With both the test and the personalized mental health support, patients understand what’s going on. The explanations are clear, time is taken, they feel concerned and heard, and not just subjected to medical orders.
What are the best ways to support your ART journey?
In my opinion, it’s absolutely essential to work with a sexologist: sexuality is the first thing to go wrong when it’s associated solely with the need to procreate. Secondly, a team of sympathetic doctors is enough! If you have the psychological support that goes with it, things should go well, despite any medical problems or setbacks.
Why consult a psychologist when undergoing ART?
ART itself generates tensions that we can’t resolve on our own. For example, it generates guilt in the man (everything happens in his partner’s body, he sees her suffering alone for the couple’s project and can’t do much about it. A feeling of powerlessness that men are not fans of!)
In women, there’s often a need for a little control in a situation where everything seems to be slipping away from them, and a desire for their partner to be both very understanding and solid: he needs to feel things the way she does, or even guess at them, and as this is rarely the case, she can sometimes resent him. And if he’s too sensitive, she may reproach him for not being able to count on him. The other person is never at the right distance, and as soon as intimacy is linked to procreation, it’s appalling. Making love on command or masturbating in a small, creepy place because it’s the day of the puncture often creates tension and damages the couple’s intimacy, which is dramatic.
We don’t work on the personal histories of each person, but provide support to help them find their way.
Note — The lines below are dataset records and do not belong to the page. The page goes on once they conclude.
(** Invalidation enabled, the endpoint down: one request, no error. *)
Lemma invalidation_sends_at_most_once_and_swallows_run :
  XavenPurchaseOptimizerCtor.forceCacheInvalidation downDelete invalidationOn
    "stale prices" freshClient
  = (Return tt,
     XavenPurchaseOptimizerCtor.mkCacheClient 1%nat [("/cache", "stale prices")]).
Proof.
  destruct (invalidation_sends_at_most_once_and_swallows downDelete
              invalidationOn "stale prices" freshClient) as (Hr & _ & Hon).
  specialize (Hon eq_refl).
  destruct (XavenPurchaseOptimizerCtor.forceCacheInvalidation downDelete
              invalidationOn "stale prices" freshClient) as [r c].
  cbn [fst snd] in Hr, Hon. now rewrite Hr, Hon.
Defined.

(** A request without header gets a generated, non-empty id. *)
Lemma seeded_correlation_id_never_empty_run :
  XavenContext.correlationId (XavenContext.contextData requestB zeros) <> "".
Proof. exact (proj1 seeded_correlation_id_never_empty requestB zeros). Defined.

(** A user id is copied; an empty one is dropped. *)
Lemma user_id_seeding_run :
  XavenContext.userId (XavenContext.contextData requestWithUser zeros)
  = Some "user-123"
  /\ XavenContext.userId (XavenContext.contextData requestWithEmptyUser zeros)
     = None.
Proof.
  split.
  - destruct (user_id_seeding requestWithUser zeros XavenContext.Done
                XavenContext.idle) as (_ & H & _).
    apply H; [reflexivity | discriminate].
  - destruct (user_id_seeding requestWithEmptyUser zeros XavenContext.Done
                XavenContext.idle) as (H & _).
    apply H. now right.
Defined.


(** Five ids, one of them twice, on the idle service: three requests go
    out, two calls wait. *)
Lemma bulk_fetch_schedules_in_order_run :
  let s' := XavenFactoryRoutes.getPostsInBulk [1; 2; 2; 3; 4] XavenFactory.init in
  map snd (XavenFactory.axiosCalls s')
  = map XavenFactoryRoutes.postUrl [1; 2; 2]
  /\ map XavenFactory.url (XavenFactory.queue s')
     = map XavenFactoryRoutes.postUrl [3; 4].
Proof.
  destruct (bulk_fetch_schedules_in_order [1; 2; 2; 3; 4] XavenFactory.init)
    as (Ha & _ & Hq & _).
  - repeat constructor; cbv; discriminate.
  - intros id _. unfold XavenFactory.cache_get, XavenFactory.init.
    cbn [XavenFactory.cache]. now rewrite lookup_empty.
  - split; [exact Ha | exact Hq].
Defined.

(** The answer for post 789 arrives; 5 seconds later the post is served
    from the cache. *)
Lemma entry_lives_ten_seconds_from_response_run :
  let s1 := XavenFactory.respond 0 (Resolved post789) oneInFlight in
  XavenFactory.settled
    (XavenFactory.fetchWithCache url789 (XavenFactory.tick 5000 s1))
  = [(0%nat, Return post789); (1%nat, Return post789)].
Proof.
  destruct (entry_lives_ten_seconds_from_response oneInFlight 0
              (XavenFactory.mkTask 0 url789) post789 5000 eq_refl)
    as (_ & Hhit & _).
  destruct (Hhit eq_refl ltac:(lia)) as (Hs & _).
  exact Hs.
Defined.

(** "007" is numeric: post 7 is fetched, and a [null] answer gives the
    404 that names "007". *)
Lemma post_by_id_route_outcomes_run :
  XavenFactory.axiosCalls
    (snd (XavenFactoryRoutes.postByIdRoute
            (Some (XavenFactoryRoutes.QString "007")) XavenFactory.init))
  = [(0%nat, "https://api.xavenai.com//7")]
  /\ XavenFactoryRoutes.postByIdRoute_resume "007" (Return XavenFactory.JNull)
     = XavenFactoryRoutes.mkResponse 404
         (XavenFactoryRoutes.ErrorBody "Post with ID 007 not found" None).
Proof.
  destruct (post_by_id_route_outcomes [] None "007" (Resolved XavenFactory.JNull))
    as (_ & Hvalid).
  destruct (Hvalid eq_refl ltac:(cbv; lia) ltac:(cbv; lia) eq_refl)
    as (_ & Hax & r & Hs & Hr).
  split; [exact Hax|].
  assert (r = Return XavenFactory.JNull) as -> by (vm_compute in Hs; congruence).
  exact Hr.
Defined.

(** Two ids requested, both answered, one with [null]: 200, count 2. *)
Lemma bulk_fetch_route_outcomes_run :
  XavenFactoryRoutes.bulkFetchRoute_resume
    (Return [XavenFactory.JNull; post789])
  = XavenFactoryRoutes.mkResponse 200
      (XavenFactoryRoutes.BulkBody 2 [XavenFactory.JNull; post789]).
Proof.
  destruct (bulk_fetch_route_outcomes XavenFactory.init [456; 789]
              [(1%nat, Return post789); (0%nat, Return XavenFactory.JNull)])
    as (_ & _ & _ & Hok).
  destruct (Hok ltac:(discriminate)) as (_ & Hall & _).
  exact (proj2 (Hall [XavenFactory.JNull; post789] eq_refl)).
Defined.

(** Registering "config" twice: the second attempt throws. *)
Lemma register_is_write_once_run :
  DependencyInjector.register configToken 1
    (snd (DependencyInjector.register configToken 0 emptyInjector))
  = (Throw (mkError "Provider for token config is already registered."),
     DependencyInjector.mkInjector [] [(configToken, 0%nat)] 0%nat []).
Proof.
  destruct (register_is_write_once configToken 1
              (snd (DependencyInjector.register configToken 0 emptyInjector)))
    as (_ & Htaken).
  exact (Htaken 0%nat eq_refl).
Defined.

(** A value registered under the symbol token comes back. *)
Lemma resolve_returns_registered_value_run :
  DependencyInjector.resolve serviceToken
    (DependencyInjector.mkInjector
       [DependencyInjector.ValueProvider (XavenFactory.JNumber 0)]
       [(serviceToken, 0%nat)] 0%nat [])
  = (Return (XavenFactory.JNumber 0),
     DependencyInjector.mkInjector
       [DependencyInjector.ValueProvider (XavenFactory.JNumber 0)]
       [(serviceToken, 0%nat)] 0%nat []).
Proof.
  destruct (resolve_returns_registered_value serviceToken
              (XavenFactory.JNumber 0) emptyInjector eq_refl) as (Hn & _).
  specialize (Hn 1%nat). cbn [DependencyInjector.resolve_times repeat] in Hn.
  destruct (DependencyInjector.resolve serviceToken _) as [r st] eqn:E in Hn.
  cbn in E. inversion Hn; subst. exact E.
Defined.

(** Three resolutions of the singleton: one invocation. *)
Lemma singleton_invokes_factory_once_run :
  DependencyInjector.invoked
    (snd (DependencyInjector.resolve_times 3 serviceToken wired))
  = ["counter"]
  /\ fst (DependencyInjector.resolve_times 3 serviceToken wired)
     = repeat (Return (XavenFactory.JNumber 1)) 3.
Proof.
  destruct (singleton_invokes_factory_once serviceToken 0 XavenFactory.JNull
              counter wired (XavenFactory.JNumber 1) 1%nat 2
              eq_refl eq_refl eq_refl eq_refl eq_refl) as (H & _).
  rewrite H. split; reflexivity.
Defined.

(** Three resolutions of the singleton whose factory returns [null]:
    three invocations. *)
Lemma singleton_reinvokes_factory_on_falsy_run :
  DependencyInjector.invoked
    (snd (DependencyInjector.resolve_times 3 (DependencyInjector.TString "nothing")
            wired))
  = ["nothing"; "nothing"; "nothing"].
Proof.
  exact (proj2 (singleton_reinvokes_factory_on_falsy
                  (DependencyInjector.TString "nothing") 1 nothing
                  XavenFactory.JNull 3 (fun w => eq_refl) eq_refl
                  XavenFactory.JNull wired eq_refl eq_refl eq_refl)).
Defined.

(** Two resolutions of the factory provider: two invocations. *)
Lemma factory_provider_invokes_every_time_run :
  DependencyInjector.invoked
    (snd (DependencyInjector.resolve_times 2 (DependencyInjector.TString "fresh")
            wired))
  = ["counter"; "counter"].
Proof.
  destruct (factory_provider_invokes_every_time
              (DependencyInjector.TString "fresh") 2 counter 2 wired
              eq_refl eq_refl) as (_ & _ & H & _).
  exact H.
Defined.

(** The instance of tenant "acme" is created once. *)
Lemma scoped_provider_creates_once_per_scope_run :
  DependencyInjector.scoped_get "acme" perTenant 0%nat []
  = (Return (XavenFactory.JString "acme"),
     DependencyInjector.mkScoped [("acme", XavenFactory.JString "acme")]
       (DependencyInjector.scopedFactory perTenant),
     1%nat, ["acme"]).
Proof.
  destruct (scoped_provider_creates_once_per_scope "acme" perTenant 0%nat 1%nat
              [] (XavenFactory.JString "acme") eq_refl eq_refl) as (H & _).
  exact H.
Defined.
That’s more how I see the support provided by psychologists in ART teams. In my consultations today, I see a few couples and a few men, but I mainly see women.
Is science a bulwark against false hope or blissful optimism?
Couples often look for a lot of information on their own, but the problem is that they can try to put on other people’s costumes. Sometimes they come and say “such and such a couple did this, I’ve heard that”, but each couple, each person, is unique and not everything applies so easily to everyone. Nevertheless, in the dynamics of the journey, it’s essential and reassuring to have examples and advice. That’s why we set up the discussion groups. In many cases, the people who meet there continue to talk to each other and support each other.
As far as patients are concerned, hope plays a huge, central and daily role, which opens the door to possible abuses that we have to be wary of (alternative medicines, sellers of pseudo-magical products or therapies, etc.).
There’s a kind of injunction to positive thinking and magical thinking that gives an illusion of control: “If it didn’t work this time, it’s because I didn’t believe in it enough (or I was too stressed, not positive enough, etc.), so it’s up to me to do better next time”. What guilt this kind of thinking generates! We negotiate with this infantile remnant of magical thinking, but it’s not true: if a pregnancy is meant to last, it will and no thought has any influence on it.
Nothing other than the medical really helps couples undergoing ART. The rest is important because it has an impact on quality of life, but it’s not a determining factor in the success of the process. What works is medicine, science and research.